Give again the lines of the data from its first line through the line with "Import Js UniqueUserID Fingerprint.". Change nothing.
---
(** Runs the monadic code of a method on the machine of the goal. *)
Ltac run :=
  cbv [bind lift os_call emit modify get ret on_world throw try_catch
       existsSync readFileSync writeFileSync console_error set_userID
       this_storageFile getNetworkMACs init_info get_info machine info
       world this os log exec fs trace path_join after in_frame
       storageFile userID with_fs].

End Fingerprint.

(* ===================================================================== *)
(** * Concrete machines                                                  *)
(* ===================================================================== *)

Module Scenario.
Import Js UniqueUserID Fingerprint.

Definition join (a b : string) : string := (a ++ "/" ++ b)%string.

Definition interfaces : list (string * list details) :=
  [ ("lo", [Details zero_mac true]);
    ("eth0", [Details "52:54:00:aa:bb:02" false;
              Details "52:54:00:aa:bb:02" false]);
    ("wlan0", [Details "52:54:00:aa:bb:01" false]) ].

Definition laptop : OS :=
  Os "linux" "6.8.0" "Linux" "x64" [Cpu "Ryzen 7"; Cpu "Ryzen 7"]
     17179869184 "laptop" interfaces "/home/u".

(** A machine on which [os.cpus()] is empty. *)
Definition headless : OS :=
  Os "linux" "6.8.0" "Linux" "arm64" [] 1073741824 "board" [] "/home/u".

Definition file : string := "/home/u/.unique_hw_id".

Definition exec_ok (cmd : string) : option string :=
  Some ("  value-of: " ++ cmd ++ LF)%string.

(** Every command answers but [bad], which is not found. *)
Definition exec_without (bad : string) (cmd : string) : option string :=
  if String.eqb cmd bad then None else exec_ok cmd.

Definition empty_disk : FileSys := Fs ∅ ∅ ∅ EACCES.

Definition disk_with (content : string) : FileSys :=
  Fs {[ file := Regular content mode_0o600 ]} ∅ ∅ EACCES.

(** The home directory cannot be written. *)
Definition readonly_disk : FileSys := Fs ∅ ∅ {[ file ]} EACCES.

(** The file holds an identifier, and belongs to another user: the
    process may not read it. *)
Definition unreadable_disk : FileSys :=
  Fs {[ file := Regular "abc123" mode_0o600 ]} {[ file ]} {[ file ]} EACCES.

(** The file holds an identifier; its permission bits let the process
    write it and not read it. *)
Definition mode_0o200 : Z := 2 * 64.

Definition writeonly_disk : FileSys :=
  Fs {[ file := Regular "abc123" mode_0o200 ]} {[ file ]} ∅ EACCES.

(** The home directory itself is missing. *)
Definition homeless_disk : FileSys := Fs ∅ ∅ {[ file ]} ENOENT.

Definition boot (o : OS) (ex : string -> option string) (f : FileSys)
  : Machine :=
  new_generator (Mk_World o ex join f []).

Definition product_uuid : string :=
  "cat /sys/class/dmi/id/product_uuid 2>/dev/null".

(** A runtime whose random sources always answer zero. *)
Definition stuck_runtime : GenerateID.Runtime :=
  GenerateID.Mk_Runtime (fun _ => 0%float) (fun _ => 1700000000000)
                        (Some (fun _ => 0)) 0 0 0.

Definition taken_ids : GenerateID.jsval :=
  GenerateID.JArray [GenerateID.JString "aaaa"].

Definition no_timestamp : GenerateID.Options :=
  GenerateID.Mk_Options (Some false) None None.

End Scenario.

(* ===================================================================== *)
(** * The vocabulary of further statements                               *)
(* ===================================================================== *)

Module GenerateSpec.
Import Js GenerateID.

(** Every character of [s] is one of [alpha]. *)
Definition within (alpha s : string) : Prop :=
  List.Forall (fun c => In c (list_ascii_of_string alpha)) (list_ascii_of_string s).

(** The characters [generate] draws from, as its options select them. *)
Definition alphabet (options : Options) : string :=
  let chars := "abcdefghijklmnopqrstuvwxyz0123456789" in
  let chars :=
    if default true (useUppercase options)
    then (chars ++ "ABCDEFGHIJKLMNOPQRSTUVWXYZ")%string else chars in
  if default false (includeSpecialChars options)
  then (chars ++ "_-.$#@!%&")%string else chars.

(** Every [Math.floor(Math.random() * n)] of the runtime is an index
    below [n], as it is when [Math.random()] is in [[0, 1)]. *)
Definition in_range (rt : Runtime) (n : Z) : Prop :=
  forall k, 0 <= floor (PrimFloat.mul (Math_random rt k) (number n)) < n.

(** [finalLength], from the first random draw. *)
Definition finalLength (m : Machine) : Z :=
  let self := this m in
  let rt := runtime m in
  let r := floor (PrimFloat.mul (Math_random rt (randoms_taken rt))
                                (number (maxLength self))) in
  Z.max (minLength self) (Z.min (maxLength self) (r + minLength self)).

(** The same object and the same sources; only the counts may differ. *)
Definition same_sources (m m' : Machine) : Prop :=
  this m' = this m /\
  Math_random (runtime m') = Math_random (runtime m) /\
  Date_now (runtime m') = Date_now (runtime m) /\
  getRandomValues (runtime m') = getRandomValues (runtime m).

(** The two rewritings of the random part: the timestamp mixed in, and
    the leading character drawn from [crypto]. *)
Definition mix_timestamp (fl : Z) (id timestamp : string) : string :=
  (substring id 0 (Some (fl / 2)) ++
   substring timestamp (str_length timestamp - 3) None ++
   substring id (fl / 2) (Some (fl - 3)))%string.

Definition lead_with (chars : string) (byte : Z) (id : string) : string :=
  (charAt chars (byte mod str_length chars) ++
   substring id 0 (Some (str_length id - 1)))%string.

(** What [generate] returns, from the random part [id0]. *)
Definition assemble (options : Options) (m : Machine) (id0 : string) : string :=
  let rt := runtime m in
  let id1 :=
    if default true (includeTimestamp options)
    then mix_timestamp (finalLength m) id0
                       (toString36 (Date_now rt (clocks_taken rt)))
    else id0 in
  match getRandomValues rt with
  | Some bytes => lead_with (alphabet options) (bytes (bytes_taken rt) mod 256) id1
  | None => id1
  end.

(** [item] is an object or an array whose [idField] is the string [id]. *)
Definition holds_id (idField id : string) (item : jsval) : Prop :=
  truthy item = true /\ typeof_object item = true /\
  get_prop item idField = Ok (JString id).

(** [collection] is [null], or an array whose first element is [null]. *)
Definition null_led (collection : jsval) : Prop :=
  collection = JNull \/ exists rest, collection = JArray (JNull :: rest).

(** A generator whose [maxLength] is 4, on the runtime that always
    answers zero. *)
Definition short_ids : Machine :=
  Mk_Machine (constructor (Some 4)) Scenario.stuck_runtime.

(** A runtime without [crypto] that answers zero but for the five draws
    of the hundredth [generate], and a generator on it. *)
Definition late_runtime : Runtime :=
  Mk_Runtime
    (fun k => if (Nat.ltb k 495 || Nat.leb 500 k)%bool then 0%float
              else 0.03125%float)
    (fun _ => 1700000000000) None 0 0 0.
---
## Answer to this problem
(** Runs the monadic code of a method on the machine of the goal. *)
Ltac run :=
  cbv [bind lift os_call emit modify get ret on_world throw try_catch
       existsSync readFileSync writeFileSync console_error set_userID
       this_storageFile getNetworkMACs init_info get_info machine info
       world this os log exec fs trace path_join after in_frame
       storageFile userID with_fs].

End Fingerprint.

(* ===================================================================== *)
(** * Concrete machines                                                  *)
(* ===================================================================== *)

Module Scenario.
Import Js UniqueUserID Fingerprint.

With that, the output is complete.